[Task to complete]: Only the lines from the one containing "sys_turns : K" through the one containing "cc_key : option kv_key;" should be printed, exactly as they appear below, with both ends included.

= = = =

(* ===== verification/NvmeAioSpec.v ===== *)
(** * Theorems on the asynchronous requests of the NVMe driver

    With any interleaving of the process, the device and the steps of the
    completion workers, a request that was submitted is still in the driver, was
    delivered as an event, or is gone with its context, once; and the eventfd of a
    context counts its events.  Then the table of contexts: ids are fresh, and
    what goes wrong when the table is full or the process cannot be written to. *)

From stdpp Require Import base numbers list gmap sorting.
From S2P Require Import Prelude.
From S2P Require Import AdiTypes.
From S2P Require Import NvmeCmd.
From S2P Require Import SimDevice.
From S2P Require Import NvmeAio.

(** ** Interleavings *)

(** What is seen of a step: a request (context and request id) handed in, put on the
    list of a context with the eventfd [fd], or dropped because it has none; events
    handed out; a read of an eventfd; a context set up, or deleted with the requests
    on its list. *)
Inductive klabel :=
| LSubmit (t : Z * Z)
| LList (fd : Z) (t : Z * Z)
| LDrop (t : Z * Z)
| LDeliver (ts : list (Z * Z))
| LRead (fd n : Z)
| LSet
| LDel (c : Z) (ts : list (Z * Z))
| LTau.

Definition ev_tag (e : nvme_aioevent) : Z * Z := (ev_ctxid e, ev_reqid e).
Definition cb_tag (cb : nvme_kaiocb) : Z * Z := ev_tag (cb_event cb).
(* ===== verification/Kadi.v ===== *)
(** * The adapter to the kernel driver

    [class KADI] of [device_abstract_layer/kernel_driver_adapter/kadi.cpp]: the
    user-space object that turns store, read, delete, existence and iterator
    calls into ioctls on the NVMe driver, keeps a context per request in flight,
    and collects the completions.

    The system calls are the methods of the class [KvKernel]; [KernelCalls] gives
    them from the model of the driver.  A call that waits for another thread is
    [Blocked], and using a null or freed pointer is [Undef]. *)

From stdpp Require Import base numbers list gmap.
From S2P Require Import Prelude.
From S2P Require Import AdiTypes.
From S2P Require Import NvmeCmd.

(** ** Constants *)

Definition BLOCK_SIZE : Z := 512.
Definition ITER_BUFSIZE : Z := 32768.
Definition ITER_OPTION_OPEN : Z := 0x01.
Definition ITER_OPTION_CLOSE : Z := 0x02.
Definition ITER_OPTION_KEY_ONLY : Z := 0x04.
Definition ITER_OPTION_KEY_VALUE : Z := 0x08.
Definition ITER_OPTION_DEL_KEY_VALUE : Z := 0x10.
Definition ITER_LIST_ITER_TYPE_OFFSET : Z := 1.
Definition identify_ret_data_size : Z := 4096.
Definition KADI_ERR_IO : Z := -10.
Definition KADI_ERR_NULL_INPUT : Z := -14.

(** ** System calls *)

(** [nvme_passthru_cmd] with the fields the adapter sets. *)
Record nvme_passthru_cmd := PassthruAdmin {
  pc_opcode : Z;
  pc_nsid : Z;
  pc_addr : list byte;
  pc_data_len : Z;
  pc_cdw10 : Z
}.

Class KvKernel (K : Type) := {
  sys_open : list byte -> K -> Z * K;
  sys_close : Z -> K -> K;
  sys_eventfd : K -> Z * K;
  sys_errno : K -> Z;
  ioctl_id : Z -> K -> Z * K;
  ioctl_set_aioctx : Z -> nvme_aioctx -> K -> dev_outcome (Z * nvme_aioctx * K);
  ioctl_del_aioctx : Z -> nvme_aioctx -> K -> dev_outcome (Z * K);
  ioctl_aio_cmd : Z -> nvme_passthru_kv_cmd -> K -> dev_outcome (Z * K);
  ioctl_io_kv_cmd : Z -> nvme_passthru_kv_cmd -> K ->
    dev_outcome (Z * Z * Z * option (list byte) * K);          (* value, result, status, buffer *)
  ioctl_admin_cmd : Z -> nvme_passthru_cmd -> K -> Z * list byte * K;
  ioctl_get_aioevent : Z -> Z -> Z -> K -> dev_outcome (Z * list nvme_aioevent * K);
  sys_select : Z -> K -> Z * K;
  sys_read_eventfd : Z -> K -> dev_outcome (option Z * K);     (* [None]: not eight bytes *)
  sys_turns : K -> nat        (* a bound on the polls that time out with requests in flight *)
}.

(** ** Data *)

(** A callback and its argument. *)
Record kadi_callback := KadiCallback { kcb_post_fn : option Z; kcb_private_data : Z }.

(** [KADI::aio_cmd_ctx]; its [index] is the key it is found under. *)
Record aio_cmd_ctx := AioCmdCtx {
  cc_key : option kv_key;
  cc_value : option kv_value;
  cc_buf : option (list byte);
  cc_post_fn : option Z;
  cc_post_data : Z;
  cc_cmd : nvme_passthru_kv_cmd
}.

(** The iterator part of a completion; [None] where the code leaves the field
    as the stack held it. *)
Record kadi_hiter := KadiHiter {
  hi_id : option Z;
  hi_end : option bool;
  hi_buf : option (option (list byte));
  hi_buflength : option Z
}.

(** [kv_io_context], what a callback gets. *)
Record kadi_io_context := KadiIoContext {
  ic_opcode : Z;
  ic_retcode : Z;
  ic_key : option kv_key;
  ic_value : option kv_value;
  ic_private_data : Z;
  ic_hiter : kadi_hiter
}.

Record kv_iter_context := KvIterContext {
  ki_handle : Z;                   (* unsigned char *)
  ki_prefix : Z;
  ki_bitmask : Z;
  ki_buf : option (list byte);
  ki_buflen : Z;
  ki_byteswritten : Z;
  ki_end : bool
}.

(** [class KADI]: [ka_ctx] is the memory of the contexts, [ka_free] the vector
    of the free ones and [ka_pending] the map of those in use. *)
Record KADI (K : Type) := MkKADI {
  ka_capacity : Z;
  ka_started : bool;               (* cb_thread.started *)
  ka_fd : Z;
  ka_nsid : Z;
  ka_qdepth : Z;
  ka_aioctx : nvme_aioctx;
  ka_free : list Z;
  ka_pending : gset Z;
  ka_ctx : gmap Z aio_cmd_ctx;
  ka_kernel : K
}.

Arguments MkKADI {K}.
Arguments ka_capacity {K}.
Arguments ka_started {K}.
Arguments ka_fd {K}.
Arguments ka_nsid {K}.
Arguments ka_qdepth {K}.
Arguments ka_aioctx {K}.
Arguments ka_free {K}.
Arguments ka_pending {K}.
Arguments ka_ctx {K}.
Arguments ka_kernel {K}.

(** A command set to zero. *)
Definition cmd_zero : nvme_passthru_kv_cmd :=
  PassthruKv 0 0 0 0 0 0 None 0 0 0 0 (arg_key zero_key) 0 0.

(** A context as [calloc] returns it. *)
Definition ctx_zero : aio_cmd_ctx := AioCmdCtx None None None None 0 cmd_zero.

(** The key of a command: copied when it fits, else its address. *)
Definition key_arg (key : option (list byte)) (length : Z) : kv_cmd_arg :=
  if length <=? KVCMD_INLINE_KEY_MAX
  then arg_key (memcpy_at 0 (take (Z.to_nat length) (default [] key)) zero_key)
  else arg_key_addr key.

Section kadi.
Context {K : Type} `{!KvKernel K}.
Implicit Types (a : KADI K) (cmd : nvme_passthru_kv_cmd).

= = = =

[Expected answer]:
  sys_turns : K -> nat        (* a bound on the polls that time out with requests in flight *)
}.

(** ** Data *)

(** A callback and its argument. *)
Record kadi_callback := KadiCallback { kcb_post_fn : option Z; kcb_private_data : Z }.

(** [KADI::aio_cmd_ctx]; its [index] is the key it is found under. *)
Record aio_cmd_ctx := AioCmdCtx {
  cc_key : option kv_key;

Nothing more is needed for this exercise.